What lines in the data below mention the string "Blocked"? Copy them out.
++++ RECORDS SUPPLIED
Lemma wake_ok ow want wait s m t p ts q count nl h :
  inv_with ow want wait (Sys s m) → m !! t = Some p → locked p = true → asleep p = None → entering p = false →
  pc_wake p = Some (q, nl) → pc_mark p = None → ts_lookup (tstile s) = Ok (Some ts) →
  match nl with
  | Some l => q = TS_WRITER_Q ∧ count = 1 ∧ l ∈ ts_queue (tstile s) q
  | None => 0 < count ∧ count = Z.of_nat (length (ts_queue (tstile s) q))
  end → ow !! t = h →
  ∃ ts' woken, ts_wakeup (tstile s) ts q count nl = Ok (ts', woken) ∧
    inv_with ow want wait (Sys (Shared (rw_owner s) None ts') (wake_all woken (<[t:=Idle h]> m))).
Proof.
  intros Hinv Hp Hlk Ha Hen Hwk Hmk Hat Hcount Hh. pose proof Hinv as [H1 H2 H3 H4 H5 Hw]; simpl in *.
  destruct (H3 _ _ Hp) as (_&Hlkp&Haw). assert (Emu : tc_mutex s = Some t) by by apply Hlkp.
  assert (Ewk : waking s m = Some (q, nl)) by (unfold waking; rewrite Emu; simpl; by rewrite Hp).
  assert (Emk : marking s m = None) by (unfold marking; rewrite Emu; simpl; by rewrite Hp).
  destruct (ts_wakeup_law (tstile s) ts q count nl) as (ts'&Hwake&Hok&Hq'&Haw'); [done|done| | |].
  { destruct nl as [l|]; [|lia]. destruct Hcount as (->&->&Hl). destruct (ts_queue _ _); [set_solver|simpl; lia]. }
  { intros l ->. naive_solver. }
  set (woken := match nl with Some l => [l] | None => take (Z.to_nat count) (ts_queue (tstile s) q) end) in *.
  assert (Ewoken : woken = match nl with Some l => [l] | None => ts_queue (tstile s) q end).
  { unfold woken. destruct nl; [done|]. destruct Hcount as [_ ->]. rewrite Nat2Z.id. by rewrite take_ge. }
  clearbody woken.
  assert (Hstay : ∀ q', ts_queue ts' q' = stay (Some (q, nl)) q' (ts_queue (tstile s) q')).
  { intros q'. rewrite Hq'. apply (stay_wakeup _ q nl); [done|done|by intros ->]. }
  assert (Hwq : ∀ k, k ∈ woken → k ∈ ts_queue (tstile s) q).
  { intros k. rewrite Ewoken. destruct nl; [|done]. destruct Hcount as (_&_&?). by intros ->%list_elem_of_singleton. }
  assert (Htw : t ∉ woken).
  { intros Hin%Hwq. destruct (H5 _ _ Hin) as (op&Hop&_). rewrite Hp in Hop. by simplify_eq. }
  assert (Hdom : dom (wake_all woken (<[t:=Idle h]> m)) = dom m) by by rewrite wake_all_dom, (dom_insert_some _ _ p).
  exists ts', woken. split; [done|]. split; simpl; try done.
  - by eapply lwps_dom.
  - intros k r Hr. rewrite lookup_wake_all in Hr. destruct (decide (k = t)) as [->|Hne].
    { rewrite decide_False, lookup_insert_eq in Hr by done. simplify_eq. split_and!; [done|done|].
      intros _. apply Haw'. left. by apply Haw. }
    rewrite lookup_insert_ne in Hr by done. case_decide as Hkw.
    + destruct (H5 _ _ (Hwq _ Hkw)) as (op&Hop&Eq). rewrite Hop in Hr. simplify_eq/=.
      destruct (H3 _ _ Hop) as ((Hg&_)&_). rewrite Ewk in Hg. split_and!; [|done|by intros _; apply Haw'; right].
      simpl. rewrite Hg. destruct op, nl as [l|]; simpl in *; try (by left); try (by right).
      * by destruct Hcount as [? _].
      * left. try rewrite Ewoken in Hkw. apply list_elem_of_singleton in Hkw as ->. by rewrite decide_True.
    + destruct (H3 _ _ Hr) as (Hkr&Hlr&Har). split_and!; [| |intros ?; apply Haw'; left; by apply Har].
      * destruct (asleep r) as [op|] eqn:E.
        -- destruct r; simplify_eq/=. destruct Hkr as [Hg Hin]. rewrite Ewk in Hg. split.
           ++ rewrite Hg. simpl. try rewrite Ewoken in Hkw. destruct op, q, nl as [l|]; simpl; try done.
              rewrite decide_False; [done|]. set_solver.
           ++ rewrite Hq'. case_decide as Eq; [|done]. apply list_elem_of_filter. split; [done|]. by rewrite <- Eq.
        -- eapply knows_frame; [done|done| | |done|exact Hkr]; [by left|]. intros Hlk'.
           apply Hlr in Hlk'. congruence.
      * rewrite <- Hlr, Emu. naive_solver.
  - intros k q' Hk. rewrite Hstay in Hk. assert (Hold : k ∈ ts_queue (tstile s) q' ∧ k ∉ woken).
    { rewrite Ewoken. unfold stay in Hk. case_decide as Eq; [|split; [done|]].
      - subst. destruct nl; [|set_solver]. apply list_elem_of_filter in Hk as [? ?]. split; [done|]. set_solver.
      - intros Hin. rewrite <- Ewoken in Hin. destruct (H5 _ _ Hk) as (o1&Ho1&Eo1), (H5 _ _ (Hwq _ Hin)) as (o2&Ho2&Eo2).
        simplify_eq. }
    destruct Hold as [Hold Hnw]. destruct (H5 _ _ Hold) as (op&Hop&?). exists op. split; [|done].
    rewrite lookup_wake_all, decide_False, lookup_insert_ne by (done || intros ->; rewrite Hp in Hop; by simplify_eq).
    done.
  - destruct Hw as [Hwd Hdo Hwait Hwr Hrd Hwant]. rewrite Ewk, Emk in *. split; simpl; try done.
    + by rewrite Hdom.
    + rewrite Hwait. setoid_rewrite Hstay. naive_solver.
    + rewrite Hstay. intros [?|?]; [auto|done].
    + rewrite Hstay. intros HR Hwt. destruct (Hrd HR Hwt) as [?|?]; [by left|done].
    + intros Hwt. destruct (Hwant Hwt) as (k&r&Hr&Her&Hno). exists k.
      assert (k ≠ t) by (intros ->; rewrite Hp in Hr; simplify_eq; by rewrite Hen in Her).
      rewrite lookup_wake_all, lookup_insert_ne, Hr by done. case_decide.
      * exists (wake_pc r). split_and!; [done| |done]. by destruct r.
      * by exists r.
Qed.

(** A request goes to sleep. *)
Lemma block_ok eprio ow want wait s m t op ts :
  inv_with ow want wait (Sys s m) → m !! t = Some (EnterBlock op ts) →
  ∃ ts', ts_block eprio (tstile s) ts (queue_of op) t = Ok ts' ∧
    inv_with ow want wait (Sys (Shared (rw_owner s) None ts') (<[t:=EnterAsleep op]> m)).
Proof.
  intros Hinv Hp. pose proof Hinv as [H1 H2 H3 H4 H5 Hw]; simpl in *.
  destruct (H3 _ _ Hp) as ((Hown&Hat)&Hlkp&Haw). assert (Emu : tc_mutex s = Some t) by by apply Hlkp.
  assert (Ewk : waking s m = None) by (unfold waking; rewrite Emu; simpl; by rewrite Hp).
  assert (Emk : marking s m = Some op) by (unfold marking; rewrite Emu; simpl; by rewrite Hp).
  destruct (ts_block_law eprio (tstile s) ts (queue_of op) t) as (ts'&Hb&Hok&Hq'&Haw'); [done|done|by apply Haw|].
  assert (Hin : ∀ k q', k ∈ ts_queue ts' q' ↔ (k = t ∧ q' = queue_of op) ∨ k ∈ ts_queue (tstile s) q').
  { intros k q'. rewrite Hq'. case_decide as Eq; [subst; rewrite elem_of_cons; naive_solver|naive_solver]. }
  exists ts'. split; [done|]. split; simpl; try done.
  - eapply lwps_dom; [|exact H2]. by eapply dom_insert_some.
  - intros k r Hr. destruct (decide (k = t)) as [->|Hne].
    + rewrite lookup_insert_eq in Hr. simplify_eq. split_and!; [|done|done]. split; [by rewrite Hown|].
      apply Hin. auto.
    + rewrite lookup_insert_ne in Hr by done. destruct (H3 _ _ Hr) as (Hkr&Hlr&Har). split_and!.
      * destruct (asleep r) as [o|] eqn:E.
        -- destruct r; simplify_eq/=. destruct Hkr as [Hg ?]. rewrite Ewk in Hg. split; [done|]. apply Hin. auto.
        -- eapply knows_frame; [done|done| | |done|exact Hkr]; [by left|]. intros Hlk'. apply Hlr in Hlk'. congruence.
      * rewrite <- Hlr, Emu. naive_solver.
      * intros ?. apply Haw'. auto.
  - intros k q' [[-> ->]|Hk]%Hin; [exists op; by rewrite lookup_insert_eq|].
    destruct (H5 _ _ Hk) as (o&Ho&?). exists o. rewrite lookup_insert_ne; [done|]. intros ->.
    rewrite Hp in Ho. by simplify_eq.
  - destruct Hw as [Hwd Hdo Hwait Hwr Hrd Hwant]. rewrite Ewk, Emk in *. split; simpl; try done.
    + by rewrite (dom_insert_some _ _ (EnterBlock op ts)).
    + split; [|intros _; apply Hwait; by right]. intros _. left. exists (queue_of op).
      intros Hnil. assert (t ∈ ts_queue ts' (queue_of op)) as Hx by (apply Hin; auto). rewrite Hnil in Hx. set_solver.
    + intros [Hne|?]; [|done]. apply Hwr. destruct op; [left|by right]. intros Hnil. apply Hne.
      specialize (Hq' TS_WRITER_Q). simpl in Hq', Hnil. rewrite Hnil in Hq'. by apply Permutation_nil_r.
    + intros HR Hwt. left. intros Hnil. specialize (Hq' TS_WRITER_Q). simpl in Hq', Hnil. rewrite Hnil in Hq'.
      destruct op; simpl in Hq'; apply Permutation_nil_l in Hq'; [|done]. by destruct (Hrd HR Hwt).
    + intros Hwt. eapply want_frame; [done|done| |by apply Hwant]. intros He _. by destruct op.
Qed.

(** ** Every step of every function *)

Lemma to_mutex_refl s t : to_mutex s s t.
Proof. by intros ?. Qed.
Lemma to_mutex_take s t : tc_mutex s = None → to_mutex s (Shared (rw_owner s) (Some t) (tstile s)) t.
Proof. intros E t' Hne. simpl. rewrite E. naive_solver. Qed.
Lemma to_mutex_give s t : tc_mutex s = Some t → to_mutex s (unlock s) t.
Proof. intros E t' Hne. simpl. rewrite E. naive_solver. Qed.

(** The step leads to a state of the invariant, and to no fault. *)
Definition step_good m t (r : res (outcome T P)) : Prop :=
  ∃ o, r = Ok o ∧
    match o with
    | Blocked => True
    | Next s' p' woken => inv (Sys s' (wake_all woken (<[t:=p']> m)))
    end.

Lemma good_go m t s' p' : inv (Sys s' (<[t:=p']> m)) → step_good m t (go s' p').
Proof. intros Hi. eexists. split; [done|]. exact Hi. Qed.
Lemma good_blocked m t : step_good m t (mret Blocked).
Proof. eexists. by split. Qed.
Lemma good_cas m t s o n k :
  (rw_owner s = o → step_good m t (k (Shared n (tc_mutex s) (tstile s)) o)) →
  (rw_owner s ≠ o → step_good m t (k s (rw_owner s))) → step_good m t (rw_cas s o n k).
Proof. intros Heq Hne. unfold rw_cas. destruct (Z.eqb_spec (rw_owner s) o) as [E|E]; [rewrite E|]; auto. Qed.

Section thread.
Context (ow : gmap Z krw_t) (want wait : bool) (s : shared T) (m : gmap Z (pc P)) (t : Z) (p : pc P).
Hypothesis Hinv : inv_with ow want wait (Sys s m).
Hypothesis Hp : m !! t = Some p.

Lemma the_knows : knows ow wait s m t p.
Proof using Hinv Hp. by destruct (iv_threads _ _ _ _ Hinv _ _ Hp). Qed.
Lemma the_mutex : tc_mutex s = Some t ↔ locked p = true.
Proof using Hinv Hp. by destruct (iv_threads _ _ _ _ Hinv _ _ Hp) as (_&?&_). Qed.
++++++++
++++ RECORDS SUPPLIED
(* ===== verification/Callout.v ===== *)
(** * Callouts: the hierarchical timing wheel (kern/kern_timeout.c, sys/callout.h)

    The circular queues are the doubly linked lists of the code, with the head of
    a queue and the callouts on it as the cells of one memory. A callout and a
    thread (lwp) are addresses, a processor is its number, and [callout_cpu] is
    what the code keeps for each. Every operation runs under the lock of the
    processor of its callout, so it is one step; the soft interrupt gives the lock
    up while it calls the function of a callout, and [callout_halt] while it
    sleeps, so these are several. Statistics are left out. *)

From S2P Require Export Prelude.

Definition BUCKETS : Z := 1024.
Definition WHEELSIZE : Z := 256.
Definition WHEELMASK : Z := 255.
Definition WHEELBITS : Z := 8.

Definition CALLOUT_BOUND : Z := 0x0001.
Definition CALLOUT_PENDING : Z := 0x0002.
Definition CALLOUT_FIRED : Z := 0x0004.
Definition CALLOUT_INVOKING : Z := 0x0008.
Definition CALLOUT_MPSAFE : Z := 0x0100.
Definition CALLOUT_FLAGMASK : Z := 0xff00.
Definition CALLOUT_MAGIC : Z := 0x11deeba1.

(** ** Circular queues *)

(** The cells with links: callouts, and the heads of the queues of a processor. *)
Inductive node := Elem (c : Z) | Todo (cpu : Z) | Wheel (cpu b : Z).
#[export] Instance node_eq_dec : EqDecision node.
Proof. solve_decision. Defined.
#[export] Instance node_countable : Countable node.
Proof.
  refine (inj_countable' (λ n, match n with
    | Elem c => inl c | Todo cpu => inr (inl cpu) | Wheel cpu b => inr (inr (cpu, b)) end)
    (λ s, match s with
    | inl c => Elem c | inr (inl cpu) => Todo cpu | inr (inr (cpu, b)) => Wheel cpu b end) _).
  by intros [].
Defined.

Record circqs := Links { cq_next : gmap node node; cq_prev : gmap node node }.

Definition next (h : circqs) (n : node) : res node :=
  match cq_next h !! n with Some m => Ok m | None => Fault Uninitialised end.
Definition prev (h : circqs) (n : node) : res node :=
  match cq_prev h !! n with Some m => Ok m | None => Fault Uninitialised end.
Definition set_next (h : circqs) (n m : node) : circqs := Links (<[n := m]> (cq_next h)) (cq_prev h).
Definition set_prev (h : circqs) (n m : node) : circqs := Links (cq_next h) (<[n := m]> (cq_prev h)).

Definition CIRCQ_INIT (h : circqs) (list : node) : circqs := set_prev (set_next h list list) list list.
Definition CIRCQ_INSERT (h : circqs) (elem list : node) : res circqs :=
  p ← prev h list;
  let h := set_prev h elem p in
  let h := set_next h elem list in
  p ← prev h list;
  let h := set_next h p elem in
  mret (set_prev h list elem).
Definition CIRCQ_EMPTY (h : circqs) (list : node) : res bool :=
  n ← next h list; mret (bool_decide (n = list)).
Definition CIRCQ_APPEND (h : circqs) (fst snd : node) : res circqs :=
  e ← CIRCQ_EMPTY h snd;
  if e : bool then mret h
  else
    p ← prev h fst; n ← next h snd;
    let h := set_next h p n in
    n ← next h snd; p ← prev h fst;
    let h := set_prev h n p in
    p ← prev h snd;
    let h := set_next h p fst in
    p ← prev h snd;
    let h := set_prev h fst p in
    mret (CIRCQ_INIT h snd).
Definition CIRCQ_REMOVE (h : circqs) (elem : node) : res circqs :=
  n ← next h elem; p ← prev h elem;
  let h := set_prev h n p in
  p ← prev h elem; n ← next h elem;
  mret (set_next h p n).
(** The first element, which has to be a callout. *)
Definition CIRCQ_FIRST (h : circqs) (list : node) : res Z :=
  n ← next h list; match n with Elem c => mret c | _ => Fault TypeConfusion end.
++++++++
++++ RECORDS SUPPLIED
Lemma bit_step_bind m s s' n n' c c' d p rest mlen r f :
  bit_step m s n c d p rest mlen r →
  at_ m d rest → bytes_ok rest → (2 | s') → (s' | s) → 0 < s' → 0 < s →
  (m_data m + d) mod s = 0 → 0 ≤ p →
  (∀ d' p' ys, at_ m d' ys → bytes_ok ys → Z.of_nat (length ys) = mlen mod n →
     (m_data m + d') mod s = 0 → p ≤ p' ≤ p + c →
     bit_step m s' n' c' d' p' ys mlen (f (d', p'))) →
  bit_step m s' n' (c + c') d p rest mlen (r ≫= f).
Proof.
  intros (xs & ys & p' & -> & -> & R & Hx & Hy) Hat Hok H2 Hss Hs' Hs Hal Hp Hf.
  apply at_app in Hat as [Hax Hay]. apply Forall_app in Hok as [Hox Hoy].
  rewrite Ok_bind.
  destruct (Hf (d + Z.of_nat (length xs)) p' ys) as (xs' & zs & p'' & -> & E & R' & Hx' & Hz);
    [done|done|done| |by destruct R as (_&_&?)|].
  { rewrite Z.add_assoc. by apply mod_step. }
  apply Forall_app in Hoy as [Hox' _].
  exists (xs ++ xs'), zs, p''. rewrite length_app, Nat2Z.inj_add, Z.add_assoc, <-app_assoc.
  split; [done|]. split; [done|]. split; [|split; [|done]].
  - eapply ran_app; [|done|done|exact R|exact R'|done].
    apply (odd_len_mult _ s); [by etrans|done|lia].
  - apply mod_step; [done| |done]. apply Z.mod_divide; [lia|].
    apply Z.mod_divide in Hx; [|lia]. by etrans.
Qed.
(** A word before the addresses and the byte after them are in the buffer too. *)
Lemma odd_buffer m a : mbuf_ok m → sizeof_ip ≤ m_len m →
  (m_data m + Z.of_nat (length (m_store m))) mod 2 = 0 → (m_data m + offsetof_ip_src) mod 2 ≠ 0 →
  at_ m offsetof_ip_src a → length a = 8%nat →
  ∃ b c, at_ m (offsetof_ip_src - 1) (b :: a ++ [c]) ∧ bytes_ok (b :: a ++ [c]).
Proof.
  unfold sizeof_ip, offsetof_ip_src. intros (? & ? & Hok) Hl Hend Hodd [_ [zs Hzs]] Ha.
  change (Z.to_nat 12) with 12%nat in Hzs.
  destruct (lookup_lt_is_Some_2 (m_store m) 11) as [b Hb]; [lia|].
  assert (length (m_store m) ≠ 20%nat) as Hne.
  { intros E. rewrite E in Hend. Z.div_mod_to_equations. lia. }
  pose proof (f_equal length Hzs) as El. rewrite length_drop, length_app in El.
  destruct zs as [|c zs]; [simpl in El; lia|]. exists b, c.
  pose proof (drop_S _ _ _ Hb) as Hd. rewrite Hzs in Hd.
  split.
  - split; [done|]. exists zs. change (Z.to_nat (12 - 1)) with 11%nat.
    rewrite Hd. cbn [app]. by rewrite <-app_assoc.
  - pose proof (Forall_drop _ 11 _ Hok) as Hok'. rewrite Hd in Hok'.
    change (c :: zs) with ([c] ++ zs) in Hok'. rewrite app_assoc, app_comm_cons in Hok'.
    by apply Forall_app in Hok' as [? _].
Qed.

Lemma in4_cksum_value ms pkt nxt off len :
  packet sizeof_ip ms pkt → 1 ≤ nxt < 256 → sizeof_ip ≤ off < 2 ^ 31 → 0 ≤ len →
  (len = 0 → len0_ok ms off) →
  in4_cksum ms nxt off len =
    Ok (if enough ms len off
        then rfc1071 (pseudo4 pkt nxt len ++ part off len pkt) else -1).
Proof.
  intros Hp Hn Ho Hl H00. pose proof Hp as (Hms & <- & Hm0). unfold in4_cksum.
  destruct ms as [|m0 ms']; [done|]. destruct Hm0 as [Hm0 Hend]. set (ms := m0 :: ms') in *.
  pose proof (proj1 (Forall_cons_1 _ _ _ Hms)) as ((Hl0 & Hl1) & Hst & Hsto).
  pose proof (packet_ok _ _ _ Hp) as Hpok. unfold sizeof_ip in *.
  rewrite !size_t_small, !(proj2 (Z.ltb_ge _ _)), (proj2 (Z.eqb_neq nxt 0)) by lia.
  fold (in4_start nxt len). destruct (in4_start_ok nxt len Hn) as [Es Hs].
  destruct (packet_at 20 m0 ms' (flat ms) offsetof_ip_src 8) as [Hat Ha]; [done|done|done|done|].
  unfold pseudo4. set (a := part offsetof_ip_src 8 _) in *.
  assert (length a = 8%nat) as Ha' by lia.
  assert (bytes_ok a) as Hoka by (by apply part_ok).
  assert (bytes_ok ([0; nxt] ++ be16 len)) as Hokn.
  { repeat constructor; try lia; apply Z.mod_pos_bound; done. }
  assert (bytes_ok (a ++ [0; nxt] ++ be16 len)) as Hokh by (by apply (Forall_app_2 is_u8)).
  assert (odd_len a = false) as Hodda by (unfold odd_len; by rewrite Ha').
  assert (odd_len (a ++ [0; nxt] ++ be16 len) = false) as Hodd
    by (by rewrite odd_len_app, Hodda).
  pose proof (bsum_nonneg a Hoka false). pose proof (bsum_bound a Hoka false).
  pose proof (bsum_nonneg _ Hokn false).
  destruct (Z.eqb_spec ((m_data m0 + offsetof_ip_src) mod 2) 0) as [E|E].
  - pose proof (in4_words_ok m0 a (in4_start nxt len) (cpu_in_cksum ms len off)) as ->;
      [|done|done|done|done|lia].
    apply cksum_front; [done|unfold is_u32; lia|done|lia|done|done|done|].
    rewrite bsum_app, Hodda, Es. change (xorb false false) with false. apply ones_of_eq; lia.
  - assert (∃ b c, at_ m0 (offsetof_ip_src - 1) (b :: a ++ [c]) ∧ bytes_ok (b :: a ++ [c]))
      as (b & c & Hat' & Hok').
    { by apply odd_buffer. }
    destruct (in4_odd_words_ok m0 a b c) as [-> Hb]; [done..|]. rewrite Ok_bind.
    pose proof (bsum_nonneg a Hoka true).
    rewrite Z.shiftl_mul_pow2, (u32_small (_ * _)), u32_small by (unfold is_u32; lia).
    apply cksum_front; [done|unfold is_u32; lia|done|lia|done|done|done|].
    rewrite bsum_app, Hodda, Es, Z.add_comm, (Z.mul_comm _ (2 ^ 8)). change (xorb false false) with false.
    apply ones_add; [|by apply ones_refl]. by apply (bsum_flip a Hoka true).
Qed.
++++++++
RESPONSE AREA:
    | Blocked => True
Lemma good_blocked m t : step_good m t (mret Blocked).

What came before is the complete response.